BRIEF: What lines in the data below mention the string "append"? Copy them out.
· · · · · · ·
(** A server that reports IN_PROGRESS to every query. *)
Definition busy_world : world :=
  {| server := fun _ => status_reply "IN_PROGRESS"; served := 0%nat;
     locked := fun _ => false; longest_sleep := 9000000000;
     files := fun _ => None; trace := [] |}.


(** A stream that breaks after its chunks. *)
Definition broken_response (chunks : list (list byte)) : response :=
  {| status_code := 200; text := ""; json_body := None;
     body_chunks := chunks; body_broken := true |}.

(** The replies of a whole run that goes well: the listing, the job, one
    IN_PROGRESS, SUCCESS, the artifact. *)
Definition good_run : list reply :=
  [ Reply (json_response 200 (listing two_shards));
    Reply (json_response 201 (PDict [("id", PStr "job123")]));
    status_reply "IN_PROGRESS";
    status_reply "SUCCESS";
    Reply (stream_response 200 [[x1f; x8b]; [x08]]) ].

(** A listing whose second record has a null userAlias and nothing
    else; the first is the first of [two_shards]. *)
Definition poisoned_listing : pyval :=
  PDict [("results",
          PList [result_of_resource
                   {| alias := "atlas-shard-00-0"; kind := "REPLICA_PRIMARY";
                      groupName := Some "atlas-shard-00" |};
                 PDict [("userAlias", PNone)]])].

(** Runs that stop half way: the creation refused, the 201 without an
    id, the job that expires. *)
Definition refused_run : list reply :=
  [ Reply (json_response 200 (listing two_shards));
    Reply (json_response 403 PNone) ].

Definition no_id_run : list reply :=
  [ Reply (json_response 200 (listing two_shards));
    Reply (json_response 201 (PDict [])) ].

Definition expired_run : list reply :=
  [ Reply (json_response 200 (listing two_shards));
    Reply (json_response 201 (PDict [("id", PStr "job123")]));
    status_reply "IN_PROGRESS";
    status_reply "EXPIRED" ].

(** ** Strings *)

Lemma prefix_iff (n h : string) :
  prefix n h = true <-> exists post, h = (n ++ post)%string.
Proof.
  revert h; induction n as [|a n IH]; intros [|b h]; simpl.
  - split; [intros _; now exists "" | reflexivity].
  - split; [intros _; now exists (String b h) | reflexivity].
  - split; [discriminate | intros [post H]; discriminate].
  - destruct (Ascii.ascii_dec a b) as [->|Hab].
    + rewrite IH. split; intros [post H]; exists post; congruence.
    + split; [discriminate | intros [post H]; congruence].
Qed.

(** [contains] is the substring relation. *)
Lemma contains_iff (n h : string) :
  contains n h = true <-> exists pre post, h = (pre ++ n ++ post)%string.
Proof.
  split.
  - induction h as [|a h IH]; cbn [contains]; rewrite orb_true_iff;
      intros [H|H]; try discriminate.
    + apply prefix_iff in H. destruct H as [post H]. now exists "", post.
    + apply prefix_iff in H. destruct H as [post H]. now exists "", post.
    + destruct (IH H) as (pre & post & ->). now exists (String a pre), post.
  - intros (pre & post & ->). induction pre as [|a pre IH].
    + assert (prefix n (n ++ post) = true) as H
        by (apply prefix_iff; now exists post).
      simpl append. destruct (n ++ post)%string; cbn [contains]; now rewrite H.
    + simpl append. cbn [contains]. rewrite IH. apply orb_true_r.
Qed.

(** ** The resolver *)

Section Resolver.

Variable candidate : string.

(** On a well-typed record the filter of the code is the matching rule
    of the specification, and it does not raise. *)
Lemma shard_filter_matches (r : Resource) :
  shard_filter candidate (shard_of_resource r)
  = Returned (matches candidate r).
Proof.
  unfold shard_filter, matches, shard_of_resource; cbn.
  destruct (groupName r) as [g|]; cbn; [|reflexivity].
  destruct (g =? "")%string; cbn; [reflexivity|].
  now destruct (contains candidate g).
Qed.

Lemma comprehension_if_matches (rs : list Resource) :
  comprehension_if (shard_filter candidate) (map shard_of_resource rs)
  = Returned (map shard_of_resource (filter (matches candidate) rs)).
Proof.
  induction rs as [|r rs IH]; cbn [map comprehension_if filter];
    [reflexivity|].
  rewrite shard_filter_matches, IH; cbn.
  now destruct (matches candidate r).
Qed.

(** The head of the filtered list is what [find] finds. *)
Lemma filter_head (rs : list Resource) :
  find (matches candidate) rs
  = match filter (matches candidate) rs with
    | [] => None
    | r :: _ => Some r
    end.
Proof.
  induction rs as [|r rs IH]; cbn; [reflexivity|].
  now destruct (matches candidate r).
Qed.

(** Lines 70-90 on well-typed records, case by case. *)
Lemma first_match_resources (rs : list Resource) :
  first_match candidate (map shard_of_resource rs)
  = match find (matches candidate) rs with
    | None =>
        Raised (Exn ReplicaSetNotFoundError
                  [Lit "No replica set found that corresponds to ";
                   FmtStr candidate])
    | Some first =>
        if truthy (replica_set_name (shard_of_resource first))
        then Returned (replica_set_name (shard_of_resource first))
        else Raised (Exn ReplicaSetNotFoundError
                       [Lit "Replica set name not found in matching shard: ";
                        FmtVal (PStr (alias first))])
    end.
Proof.
  unfold first_match.
  rewrite comprehension_if_matches, filter_head; cbn.
  now destruct (filter (matches candidate) rs).
Qed.

(** The request of [get_replica_set], and what it leaves to lines 70-90
    once the list query went through. *)
Lemma get_replica_set_200 self group_key w r data shards :
  server w (served w) = Reply r ->
  status_code r = 200 ->
  json_body r = Some data ->
  shards_of_data data = Returned shards ->
  fst (get_replica_set self group_key candidate w)
  = first_match candidate shards.
Proof.
  intros Hr Hs Hj Hd.
  unfold get_replica_set, bind, session_get, session_send, response_json,
    lift, ret.
  rewrite Hr, Hs, Hj; cbn. rewrite Hd; cbn.
  now destruct (first_match candidate shards).
Qed.

End Resolver.

(** C1. When some record matches the candidate name, and the first one
    that does (in the order of the list) has a non-empty groupName,
    [get_replica_set] returns that groupName, whatever records follow. *)
Theorem get_replica_set_first_match :
  forall self group_key candidate w r data (records : list Resource) first g,
    server w (served w) = Reply r ->
    status_code r = 200 ->
    json_body r = Some data ->
    shards_of_data data = Returned (map shard_of_resource records) ->
    find (matches candidate) records = Some first ->
    groupName first = Some g ->
    g <> ""%string ->
    fst (get_replica_set self group_key candidate w) = Returned (PStr g).
Proof.
  intros self group_key candidate w r data records first g Hr Hs Hj Hd Hf Hg Hne.
  rewrite (get_replica_set_200 candidate self group_key w r data _ Hr Hs Hj Hd).
  rewrite first_match_resources, Hf.
  unfold shard_of_resource; cbn. rewrite Hg; cbn.
  apply String.eqb_neq in Hne. now rewrite Hne.
Qed.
· · · · · · ·
ANSWER BOX:
      simpl append. destruct (n ++ post)%string; cbn [contains]; now rewrite H.
    + simpl append. cbn [contains]. rewrite IH. apply orb_true_r.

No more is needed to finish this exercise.